Pemetaan sumber sampah dari sungai menurutnya belum tergarap karena berpotensi
tinggi pada kontribusi sampah laut. “Seberapa parah sampah dari hulu ini, bagaimana
mencegah?” tanyanya. Pengelolaan sungai tak bisa sektoral karena mengalir lintas daerah.
Jika sistem pengendalian sampah terintegrasi namun masih banyak mendapat sampah
terdampar baru bisa menyebut ini bukan sampah dari Bali.
I Putu Eka Merthawan, Kepala Dinas Lingkungan Hidup dan Kebersihan (DLHK)
Kabupaten Badung menyatakan daerah pusat pariwisata ini masih darurat sampah laut sejak
November 2017 lalu. Terutama dari pesisir Parerenan sampai Jimbaran sepanjang 8 km
selama musim angin monsoon barat ini. Ia menyebut ini fenomena alam tahunan, ketika
gelombang dan angin kencang membawa sampah dari mana saja termasuk sampah dunia,
Bali bagian Barat, Jawa, Sumatera, dan Kalimantan. Pihaknya mencatat sejak November
sudah mengangkut sedikitnya 6000 ton sampah laut. Sementara sampah dari daratan Badung
hanya 250 ton. “Coba bayangkan beratnya, juga terkendala cuaca dan campur pasir, susah
menyapunya,” lanjut Eka.
Penetapan status darurat bencana sampah laut ini menurutnya penting sebagai
informasi dan peringatan untuk wisatawan. Misalnya jangan heran kalau berenang bersama
sampah. Ia mengelompokkan status sampah menjadi 3, waspada (volume sampah 0-10 ton
per hari), siaga (11-40 ton/hari), dan darurat (di atas 50 ton/hari). “Bukan gagah-gagahan,
kami gentle menyampaikan jika saat ini alam tak bersahabat,” jelasnya. Penelitian terkait
pergerakan sampah dan lainnya menurut Eka pasti berguna tapi pihaknya hanya eksekutor
yang mengurus sampah dari menyiapkan tenaga kebersihan sampai pengangkutan.

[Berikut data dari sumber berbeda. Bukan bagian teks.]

(* ===== verification/Payout.v ===== *)
(** * Payout: the withdrawal machine keeps the money it holds

    Proofs about [Withdraw]: the ledger effect of a hold, a release and a
    settlement, the invariant that ties withdrawal rows to the [Withheld]
    balance and to the attempts of their payments, and its preservation by
    every transaction of the five use cases in any interleaving with the rest
    of the system. *)

From S2P Require Import Prelude Amm Ledger Resolution Economy Chars Errors Credits PgLedger Json Config Fences ConfigStore Compliance Collect Postings Book Lifecycle Outbound Withdraw.
#[local] Open Scope string_scope.
#[local] Open Scope list_scope.
#[local] Open Scope Z_scope.

(** ** Specification *)

(** The landing state of the last attempt of a withdrawal. *)
Definition landing_of (s : WithdrawalSendState) : option LandingState :=
  match s with
  | WSend.Unsent => None
  | WSend.Sending => Some Landing.Prepared
  | WSend.Broadcast => Some Landing.Broadcast
  | WSend.Finalized => Some Landing.Finalized
  | WSend.DefinitiveFailed => Some Landing.DefinitiveFailed
  | WSend.Unknown => Some Landing.Unknown
  end.

(** A withdrawal has a payment from the moment it is claimed, for its
    destination and amount, whose last attempt stands where the row says. *)
Definition sent_ok (ob : OutboundDb) (id : N) (r : WithdrawalRow) : Prop :=
  match landing_of (cb_send (wr_combo r)) with
  | None => payment_of WithdrawalSubject id ob = None
  | Some s => exists p front a, payment_of WithdrawalSubject id ob = Some p /\ op_dest p = wr_dest r /\
      op_amount_micro p = wr_amount_micro r /\ of_payment (op_id p) ob = front ++ [a] /\ at_landing a = s
  end.

Record row_ok (ob : OutboundDb) (id : N) (r : WithdrawalRow) : Prop := {
  ro_id : wr_id r = id;
  ro_check : row_check r = true;
  ro_amount : in_ty I64 (wr_amount_micro r);
  ro_hold : wr_hold_tx r <> 0%N;
  ro_sent : sent_ok ob id r }.

Definition holds_in (w : Wdb) : Z := amount_where (fun r => has_active_hold (wr_combo r)) w.

Record wsound (w : Wdb) : Prop := {
  ws_funds : funds_wf (td_funds (wd_db w));
  ws_supply : imin I64 < held (wd_ledger w) Ref.External Usdc;
  ws_holds : held (wd_ledger w) Ref.Withheld Usdc = holds_in w;
  ws_outbound : outbound_wf (wd_outbound w);
  ws_rows : forall id r, wd_rows w !! id = Some r -> row_ok (wd_outbound w) id r;
  ws_subjects : forall id, wd_rows w !! id = None -> payment_of WithdrawalSubject id (wd_outbound w) = None }.

(** The transition table published in [docs/copy/ops.md], row by row. *)
Definition published_moves : list (Combo * Combo) :=
  [(W1, W2); (W1, W4); (W4, W5); (W5, W2); (W4, W2); (W5, W4); (W1, W11); (W2, W14); (W4, W12); (W5, W13);
   (W2, W3); (W3, W6); (W6, W7); (W3, W7); (W7, W8); (W7, W7); (W6, W9); (W7, W9); (W8, W9); (W9, W10);
   (W7, W15); (W8, W15)].

(** The two moves the table does not list: a replacement that was found on the
    chain or broadcast, and one whose fate is unknown. *)
Definition recovery_moves : list (Combo * Combo) := [(W8, W6); (W8, W7)].

(** The edges a withdrawal moves along. *)
Definition edges : list (Combo * Combo) := published_moves ++ recovery_moves.

(** One row moves along an edge, and what was asked for stays. *)
Definition advanced (r r' : WithdrawalRow) : Prop :=
  (wr_combo r, wr_combo r') ∈ edges /\ wr_id r' = wr_id r /\ wr_user r' = wr_user r /\ wr_dest r' = wr_dest r /\
  wr_amount_micro r' = wr_amount_micro r /\ wr_hold_tx r' = wr_hold_tx r /\ wr_fingerprint r' = wr_fingerprint r /\
  wr_requested_at r' = wr_requested_at r.

(** What one transaction does to the table of withdrawals. *)
Inductive rows_step (rows : gmap N WithdrawalRow) : gmap N WithdrawalRow -> Prop :=
| rows_same : rows_step rows rows
| rows_insert id r : rows !! id = None -> wr_combo r = W1 -> rows_step rows (<[id := r]> rows)
| rows_advance id r r' : rows !! id = Some r -> advanced r r' -> rows_step rows (<[id := r']> rows).

(** ** Lemmas: the supply *)

(** An owner without an account holds nothing. *)
Lemma held_cases led o c :
  pg_wf led ->
  held led o c = 0 \/
  exists a s, owns led a o c /\ accounts (balances_of led) !! a = Some s /\ s_balance s = held led o c /\
    s_owner s = (owner_parts o).1 /\ s_currency s = c.
Proof.
  intros W. unfold held at 1, holding. destruct (List.find _ _) as [r|] eqn:E; [right|by left].
  apply find_by in E as [Hr Hi]. exists (acct_id r), (pg_slot led r).
  assert (Ho : owns led (acct_id r) o c) by by exists r. split; [done|].
  rewrite balances_lookup by apply pw_ids, W. rewrite (proj2 (find_account_Some led _ r (pw_ids _ W))) by done.
  split; [done|]. rewrite (held_owns led (acct_id r)) by done. unfold is_account in Hi. by bool_hyps;
    rewrite ?bool_decide_eq_true in *.
Qed.

Lemma held_range led o c : pg_wf led -> in_ty I64 (held led o c).
Proof.
  intros W. destruct (held_cases led o c W) as [->|(a & s & _ & Hs & <- & _)]; [ty|].
  by eapply lw_range; [apply pw_ledger|].
Qed.

Lemma held_nonneg led o c : pg_wf led -> o <> Ref.External -> 0 <= held led o c.
Proof.
  intros W Ho. destruct (held_cases led o c W) as [->|(a & s & _ & Hs & <- & Hown & _)]; [lia|].
  eapply lw_solvent; [by apply pw_ledger|done|]. rewrite Hown. by destruct o.
Qed.

Lemma msum_zero {V} (f : N -> V -> Z) (m : gmap N V) : (forall k v, m !! k = Some v -> f k v = 0) -> msum f m = 0.
Proof.
  intros Hf. rewrite (msum_ext _ (fun _ _ => 0)) by done. apply zsum_none. done.
Qed.

Lemma external_held led c : pg_wf led -> internal_sum (balances_of led) c = - held led Ref.External c.
Proof.
  intros W. pose proof (total_split (balances_of led) c) as T. rewrite lw_zero_sum in T by apply pw_ledger, W.
  enough (E : external_sum (balances_of led) c = held led Ref.External c) by lia. clear T.
  destruct (List.find (is_account External None c) (pg_accounts led)) as [r|] eqn:Ef.
  - apply find_by in Ef as [Hr Hi].
    rewrite (held_owns led (acct_id r) Ref.External) by (exact W || (exists r; split_and!; done)).
    unfold is_account in Hi. bool_hyps. rewrite ?bool_decide_eq_true in *.
    rewrite (external_sum_is _ c (acct_id r) (pg_slot led r)); [done|apply pw_ledger, W| |done..].
    rewrite balances_lookup by apply pw_ids, W. by rewrite (proj2 (find_account_Some led _ r (pw_ids _ W))).
  - unfold held, holding. cbn [owner_parts fst snd]. rewrite Ef. apply msum_zero. intros a s Ha.
    rewrite balances_lookup in Ha by apply pw_ids, W. apply fmap_Some in Ha as (r & Hr & ->).
    apply find_account_Some in Hr as [Hr _]; [|apply pw_ids, W]. unfold slot_in. cbn.
    case_bool_decide as Ht; [|done]. case_bool_decide as Hc; [|done]. exfalso.
    apply find_none_by in Ef. rewrite Forall_forall in Ef. specialize (Ef r Hr).
    pose proof (pw_shape _ W) as Hsh. rewrite Forall_forall in Hsh. specialize (Hsh r Hr). rewrite Ht in Hsh. cbn in Hsh.
    unfold is_account in Ef. rewrite Ht, Hc in Ef. rewrite (bool_decide_eq_true_2 (External = External)) in Ef by done. cbn in Ef.
    destruct (acct_owner r); [done|]. by rewrite (bool_decide_eq_true_2 (c = c)) in Ef.
Qed.
(** ** A small withdrawal *)

(** User 7 of the small market withdraws two of ten dollars: requested, held
    for review, approved by finance, claimed, broadcast, seen on the chain and
    settled. *)
Definition demo_withdraw_entries : gmap string Value :=
  list_to_map [("withdraw_min_micro", JInt 1000000); ("withdraw_max_micro", JInt 5000000);
    ("withdraw_daily_limit_micro", JInt 20000000); ("withdraw_auto_approve_micro", JInt 0);
    ("withdraw_dual_control_micro", JInt 3000000); ("dest_warm_floor_micro", JInt 4000000);
    ("dest_warm_age_hours", JInt 24); ("dest_daily_limit_micro", JInt 10000000);
    ("hot_wallet_daily_limit_micro", JInt 50000000); ("withdraw_kyc_tier", JInt 2);
    ("pause_withdrawals", JBool false); ("withdraw_approve_daily_cap_micro", JInt 9000000);
    ("aml_structuring_window_hours", JInt 24); ("aml_structuring_floor_micro", JInt 8000000);
    ("aml_structuring_threshold_micro", JInt 10000000); ("aml_structuring_n", JInt 3);
    ("aml_deposit_velocity_micro_24h", JInt 50000000); ("aml_withdraw_velocity_micro_24h", JInt 50000000)].

Definition demo_idle : Wdb :=
  mkWdb (set_ops (mkOpsDb 1 [(1, "migration:0008")] (demo_withdraw_entries ∪ demo_gate_entries) [] [] [] [] ∅) demo_market_db)
    ∅ [] (mkOutbound [] []) [] [].

Definition demo_dest : string := "11111111111111111111111111111111".

Definition demo_rail : RailIdentity := mkRail "genesis" ["a"; "b"; "c"] "mint" 6 "owner" "treasury" "finalized".

Definition demo_request : RequestWithdrawCmd := mkRequest 7 2000000 demo_dest (Some (V4 1)) (Some "k").
Definition demo_request_ids : RequestIds :=
  mkRequestIds 21 22 (fun n => N.of_nat (100 + n)) 23 4 (fun n => N.of_nat (30 + n)) 24 (mkLegIds 25 26 2).

Definition demo_digest (s : string) : list Z := lit s.
Definition demo_clear : ScreenVerdict := Clear 90 500 "v1".

Definition demo_request_run (w : Wdb) : outcome AppError WithdrawalReceipt * Wdb :=
  request_withdraw (H0 := canonical_order) demo_digest (fun _ => "") (fun _ => None) (fun _ => None) demo_request_ids 100 100 demo_request
    (fun _ => Some demo_clear) (Some demo_clear) w w.
Definition demo_requested : Wdb := (demo_request_run demo_idle).2.

Definition demo_decide (actor : AdminContext) (cmd : DecideCmd) (w : Wdb) : outcome AppError WithdrawalRow * Wdb :=
  decide_withdraw demo_digest (mkDecideIds 27 28 (mkLegIds 25 26 3)) 101 101 actor 4 cmd w w.
Definition demo_review (w : Wdb) : Wdb := (demo_decide Machine DecideMachine w).2.
Definition demo_approve (w : Wdb) : Wdb := (demo_decide (Admin "t1" Finance) (FinanceApprove "known") w).2.

Definition demo_signer : SignerView := mkSigner (Ok ([1; 2; 3], "sig", 50)) (fun _ => Ok Absent) (Ok 10).
Definition demo_send (w : Wdb) : outcome AppError SendStage * Wdb * Rail :=
  send (mkSendIds 29 5 6) demo_rail demo_signer 102 102 4 w w ∅.
Definition demo_claim (w : Wdb) : Wdb := (demo_send w).1.2.
Definition demo_payment : OutboundPaymentRow :=
  mkPayment 5 WithdrawalSubject 4 demo_dest 2000000 (rail_fingerprint demo_rail).

Definition demo_stage (w : Wdb) : SendStage :=
  match (demo_send w).1.1 with
  | Ok stage => stage
  | _ => SendDone (mkWithdrawal 0 0 "" 0 W1 0 None None "" [] 0 None None None)
  end.
Definition demo_broadcast (w : Wdb) : Wdb :=
  (after_commit demo_rail (fun _ => Ok (JString "sig")) 103 103 (demo_stage w) (demo_claim w) (demo_claim w)
     (demo_send w).2).1.2.

Definition demo_chain : ChainReceipt := mkChainReceipt "sig" "mint" "treasury" demo_dest 2000000 "finalized".
Definition demo_observe (w : Wdb) : Wdb := (observe_finalized demo_rail 104 104 4 demo_chain w w).2.
Definition demo_pay (w : Wdb) : Wdb := demo_observe (demo_broadcast (demo_approve (demo_review w))).
Definition demo_observed : Wdb := demo_pay demo_requested.
Definition demo_settle_ids : SettleIds := mkSettleIds (mkLegIds 31 32 9) 33 1.
Definition demo_settled : Wdb := (settle_withdraw demo_settle_ids demo_rail 105 105 4 demo_chain demo_observed demo_observed).2.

Menurutnya penanganan ini harus melibatkan pemerintah provinsi dan pusat. Eka menyebut
sudah menaruh banyak jaring penangkap sampah di sejumlah sungai yang melintas
kabupaten pusat akomodasi ini.
BAB III
PENUTUP
3.1 Kesimpulan
Dengan ini penulis menyimpulkan, bahwa penggunaan plastik secara terus menerus
akan membahayakan hewan di laut. Sampah plastik yang setelah kita pakai lalu dibuang
begitu saja akan menumpuk jika sampah tersebut di buang ke sungai yang mengalir sampai
laut. Hal tersebut pastinya akan menggangu bahkan mengancam para hewan yang hidup di
laut. Apalagi telah tercatat bahwa Indonesia adalah pengguna sampah plastik terbanyak di
dunia.
3.3 Penutup
Sekian laporan yang telah penulis buat. Jika ada salah kata ataupun penulisan mohon
dimaafkan, oleh karena itu penulis mohon saran dan kritik yang membangun agar bisa
memperbaiki hal-hal yang masih perlu diperbaiki.